Saved entries

Lemma forget_box_spec x s : proxies_ok (sv_proxies s) -> forgotten x s (forget_box x s).
Proof.
  intros Hok. unfold forgotten, forget_box.
  destruct (drop_sessions _ s) as [s1 l] eqn:Hd.
  pose proof (drop_sessions_core (fun sess => boxMatchesSession sess x) s) as Hc.
  pose proof (drop_sessions_byToken (fun sess => boxMatchesSession sess x) s) as Hb.
  pose proof (mirrored_drop_sessions (fun sess => boxMatchesSession sess x) s) as Hm.
  rewrite Hd in Hc, Hb, Hm. cbn [fst] in *. destruct Hc as (_ & Hp & Hdom & Hh & Hde & _).
  assert (Hl : l = filter (fun kv => boxMatchesSession kv.2 x = true) (map_to_list (sv_byToken s))).
  { unfold drop_sessions in Hd. by injection Hd as _ <-. }
  subst l. fold (live_matches x s).
  pose proof (tear_downs_quiet (live_matches x s) s1) as Hq.
  pose proof (deleteProxiesForBox_quiet x (foldl tear_down s1 (live_matches x s))) as Hq2.
  split_and!.
  - intros tok sess. destruct Hq2 as [-> _], Hq as [-> _].
    by rewrite Hb, map_lookup_filter_Some, <- boxMatches_named, not_true_iff_false.
  - intros Hms. eapply mirrored_quiet; [etrans; [apply tear_downs_quiet|apply deleteProxiesForBox_quiet]|auto].
  - by rewrite deleteProxiesForBox_log, tear_downs_log, Hde, Hh.
  - intros slug p. rewrite deleteProxiesForBox_lookup by (apply tear_downs_ok; by rewrite Hp).
    rewrite tear_downs_lookup by (by rewrite Hp). destruct Hq as (_ & _ & _ & _ & -> & _).
    rewrite Hp, Hdom. naive_solver.
Qed.

(** The connection of the named spoke; a record without a name belongs to the
    default spoke. *)
Definition connected_as (name : string) (c : nat) s : Prop :=
  exists h, hs_hub (sv_core s) = Some h /\ hub_spokes h !! name = Some c.
Definition home (sess : session) s : string :=
  if decide (ss_SpokeName sess = "") then default "" (hs_settings (sv_core s) !! defaultSpokeSettingKey) else ss_SpokeName sess.

(** The spoke behind the connection holds the box: a live record the identifier
    names is of that spoke, or no record is named and the spoke lists the box. *)
Definition hosting (x : string) (c : nat) s : Prop :=
  (exists tok sess, sv_byToken s !! tok = Some sess /\ named x sess /\ terminated sess = false /\
     connected_as (home sess s) c s) \/
  ((forall tok sess, sv_byToken s !! tok = Some sess -> ~ named x sess) /\
   exists name m boxes b, connected_as name c s /\ sv_remotes s !! c = Some m /\ bm_List m = Ok boxes /\ b ∈ boxes /\
     x <> "" /\ (box_BoxID b = x \/ box_InstanceID b = x)).

Lemma spoke_connected sess c s : spoke (ss_SpokeName sess) s = Ok c -> connected_as (home sess s) c s.
Proof.
  unfold spoke, connected_as, home, DefaultSpoke, Spoke.
  destruct (String.eqb_spec (ss_SpokeName sess) "") as [He|He]; [rewrite decide_True by done|rewrite decide_False by done];
    intros Hc; repeat case_match; simplify_eq; eauto.
Qed.

Lemma spokeHostingBox_Some x s c : spokeHostingBox x s = Some c ->
  exists name m boxes b, connected_as name c s /\ sv_remotes s !! c = Some m /\ bm_List m = Ok boxes /\ b ∈ boxes /\
    x <> "" /\ (box_BoxID b = x \/ box_InstanceID b = x).
Proof.
  unfold spokeHostingBox. destruct (first_match _ _) as [[name c']|] eqn:Hf; [|done]. intros [= ->].
  apply first_match_elem in Hf as [Hin Hx]. apply elem_of_map_to_list in Hin. unfold allSpokes in Hin.
  destruct (hs_hub (sv_core s)) as [h|] eqn:Hh; [|done]. cbn [snd] in Hx. unfold rpc_List in Hx.
  destruct (sv_remotes s !! c) as [m|] eqn:Hm; [|done]. destruct (bm_List m) as [boxes|] eqn:Hl; [|done].
  apply existsb_exists in Hx as (b & Hb & Hid). apply idMatchesBox_spec in Hid. apply list_elem_of_In in Hb.
  exists name, m, boxes, b. split_and!; try done; [by exists h|by apply Hid..].
Qed.

Lemma spokeHostingBox_None x s : spokeHostingBox x s = None ->
  forall name c m boxes b, connected_as name c s -> sv_remotes s !! c = Some m -> bm_List m = Ok boxes -> b ∈ boxes ->
    ~ (x <> "" /\ (box_BoxID b = x \/ box_InstanceID b = x)).
Proof.
  unfold spokeHostingBox. destruct (first_match _ _) eqn:Hf; [done|]. intros _ name c m boxes b (h & Hh & Hc) Hm Hl Hb Hid.
  rewrite first_match_None, Forall_forall in Hf. specialize (Hf (name, c)). unfold rpc_List in Hf. cbn [snd] in Hf.
  rewrite Hm, Hl in Hf. apply not_true_iff_false in Hf.
  - apply Hf, existsb_exists. exists b. split; [by apply list_elem_of_In|by apply idMatchesBox_spec].
  - apply elem_of_map_to_list. unfold allSpokes. by rewrite Hh.
Qed.

(** The verb was sent to the spoke that holds the box, and to no other; [answer]
    is what came back. *)
Definition sent_destroy (x : string) s s' (answer : res string () -> Prop) : Prop :=
  exists c m, hosting x c s /\ sv_remotes s !! c = Some m /\
    sv_remotes s' = <[c := (bm_Destroy x m).1]> (sv_remotes s) /\ answer (bm_Destroy x m).2.

(** Why the box is taken to be gone, and what was asked of the spokes. *)
Definition gone_evidence (x : string) s s' : Prop :=
  (sv_remotes s' = sv_remotes s /\
     exists tok sess, sv_byToken s !! tok = Some sess /\ named x sess /\ terminated sess = true) \/
  sent_destroy x s s' (fun r => match r with Ok _ => True | Err e => IsNotFound e = true end) \/
  (sv_remotes s' = sv_remotes s /\
     (forall tok sess, sv_byToken s !! tok = Some sess -> ~ named x sess) /\
     forall name c m boxes b, connected_as name c s -> sv_remotes s !! c = Some m -> bm_List m = Ok boxes -> b ∈ boxes ->
       ~ (x <> "" /\ (box_BoxID b = x \/ box_InstanceID b = x))).

(** A failure: the spoke of the box is not there, or it answered with an error. *)
Definition destroy_failed (x : string) s s' : Prop :=
  quiet s s' /\ sv_proxies s' = sv_proxies s /\ sv_destroyed s' = sv_destroyed s /\
  (sv_remotes s' = sv_remotes s \/ sent_destroy x s s' (fun r => exists e, r = Err e /\ IsNotFound e = false)).

Lemma forget_box_remotes x s : sv_remotes (forget_box x s) = sv_remotes s.
Proof.
  assert (Hp : forall b s, sv_remotes (deleteProxiesForBox b s) = sv_remotes s).
  { intros b s0. unfold deleteProxiesForBox. case_match; [done|]. by apply (foldl_keeps sv_remotes). }
  unfold forget_box. destruct (drop_sessions _ s) as [s1 l] eqn:Hd. rewrite Hp, (foldl_keeps sv_remotes).
  - unfold drop_sessions in Hd. by injection Hd as <- _.
  - intros s0 tb. unfold tear_down. rewrite Hp. unfold runDestroyHooks. by repeat case_match.
Qed.

Lemma rpc_log {A} c (f : M -> M * res string A) s :
  sv_destroyed (rpc c f s).1 = sv_destroyed s /\ sv_hooks (rpc c f s).1 = sv_hooks s.
Proof. unfold rpc. case_match; [|done]. by destruct (f m). Qed.

Lemma rpc_forgotten {A} x c (f : M -> M * res string A) s s' :
  forgotten x (rpc c f s).1 s' -> forgotten x s s'.
Proof.
  unfold rpc. case_match; [|done]. destruct (f m) as [m' r]. simpl. done.
Qed.

Lemma rpc_lost {A} c (f : M -> M * res string A) s s' r :
  rpc c f s = (s', r) ->
  (exists m, sv_remotes s !! c = Some m /\ (f m).2 = r) \/ (s' = s /\ r = Err "spoke connection lost").
Proof.
  unfold rpc. case_match eqn:Hm; [|intros [= <- <-]; by right].
  destruct (f _) as [m' r'] eqn:Hf. intros [= <- <-]. left. eexists. split; [done|]. by rewrite Hf.
Qed.

Lemma destroy_on_spec c x s :
  proxies_ok (sv_proxies s) -> hosting x c s ->
  match destroy_on c x s with
  | (s', Ok _) => forgotten x s s' /\ gone_evidence x s s'
  | (s', Err _) => destroy_failed x s s'
  end.
Proof.
  intros Hok Hhost. unfold destroy_on.
  pose proof (rpc_quiet c (bm_Destroy x) s) as Hq. pose proof (rpc_proxies c (bm_Destroy x) s) as Hp.
  pose proof (rpc_forgotten x c (bm_Destroy x) s) as Hf. pose proof (rpc_log c (bm_Destroy x) s) as [Hd _].
  assert (Hrem : forall m, sv_remotes s !! c = Some m ->
    sv_remotes (rpc c (bm_Destroy x) s).1 = <[c := (bm_Destroy x m).1]> (sv_remotes s)).
  { intros m Hm. unfold rpc. rewrite Hm. by destruct (bm_Destroy x m). }
  destruct (rpc c (bm_Destroy x) s) as [s' r] eqn:Hr. cbn [fst] in *.
  assert (Hok' : proxies_ok (sv_proxies s')) by by rewrite Hp.
  apply rpc_lost in Hr as [(m & Hm & Hr)|[-> ->]]; [|vm_compute (IsNotFound _); split_and!; by try left].
  assert (Hsent : forall P : res string () -> Prop, P r -> sent_destroy x s s' P /\ sent_destroy x s (forget_box x s') P).
  { intros P HP. split; exists c, m; rewrite ?forget_box_remotes, Hr; auto. }
  destruct r as [u|e]; [split; [by apply Hf, forget_box_spec|right; left; by apply Hsent]|].
  destruct (IsNotFound e) eqn:He; [|split_and!; try done; right; apply Hsent; eauto].
  split; [by apply Hf, forget_box_spec|]. right; left. by apply Hsent.
Qed.


(** ** Creating *)

(** The hook state a creation gathers. *)
Definition gathered (run : string -> option HookResponse) s : option (gmap string string) :=
  (fun execs => (OnCreate run execs).1.2) <$> sv_hooks s.

Definition replayed (opts : CreateOptions) (st : option (gmap string string)) :
    list (string * string * gmap string string) :=
  if decide (default ∅ st = ∅) then [] else [(co_BoxID opts, co_Description opts, default ∅ st)].

Lemma runDestroyHooks_replayed opts run s s' :
  sv_hooks s' = sv_hooks s ->
  sv_destroyed (runDestroyHooks (co_BoxID opts) (co_Description opts) (gathered run s) s') =
  sv_destroyed s' ++ replayed opts (gathered run s).
Proof.
  intros Hh. rewrite runDestroyHooks_log, Hh. f_equal. unfold gathered, replayed.
  destruct (sv_hooks s); simpl; [done|]. by rewrite decide_True.
Qed.

Lemma launch_spec run opts c s :
  match createBox_launch run opts c s with
  | (s', Ok (st, r)) => st = gathered run s /\ sv_destroyed s' = sv_destroyed s /\ sv_proxies s' = sv_proxies s
  | (s', Err _) => sv_destroyed s' = sv_destroyed s ++ replayed opts (gathered run s) /\
      sv_proxies s' = sv_proxies s
  end.
Proof.
  unfold createBox_launch.
  assert (Hl : forall files st, st = gathered run s ->
    match match rpc c (bm_Create (with_files files opts)) s with
    | (s', Err e) => (runDestroyHooks (co_BoxID opts) (co_Description opts) st s', Err (ErrRemote e))
    | (s', Ok r) => (s', Ok (st, r)) end with
    | (s', Ok (st, r)) => st = gathered run s /\ sv_destroyed s' = sv_destroyed s /\ sv_proxies s' = sv_proxies s
    | (s', Err _) => sv_destroyed s' = sv_destroyed s ++ replayed opts (gathered run s) /\
        sv_proxies s' = sv_proxies s end).
  { intros files st ->. pose proof (rpc_log c (bm_Create (with_files files opts)) s) as [H1 H2].
    pose proof (rpc_proxies c (bm_Create (with_files files opts)) s) as H3.
    destruct (rpc c _ s) as [s' [r|e]]; cbn [fst] in *; [done|].
    by rewrite runDestroyHooks_replayed, runDestroyHooks_proxies, H1. }
  pose proof (eq_refl (gathered run s)) as Hg. unfold gathered in Hg at 2.
  destruct (sv_hooks s) as [execs|] eqn:Hh; simpl in Hg; [|by apply Hl].
  destruct (OnCreate run execs) as [[files st] [|]]; simpl in Hg; [by apply Hl|].
  rewrite <- Hg. by rewrite runDestroyHooks_replayed, runDestroyHooks_proxies.
Qed.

Try it: Filter the entries down to the lines that include the string "record".

Solution:
(** The connection of the named spoke; a record without a name belongs to the
(** The spoke behind the connection holds the box: a live record the identifier
    names is of that spoke, or no record is named and the spoke lists the box. *)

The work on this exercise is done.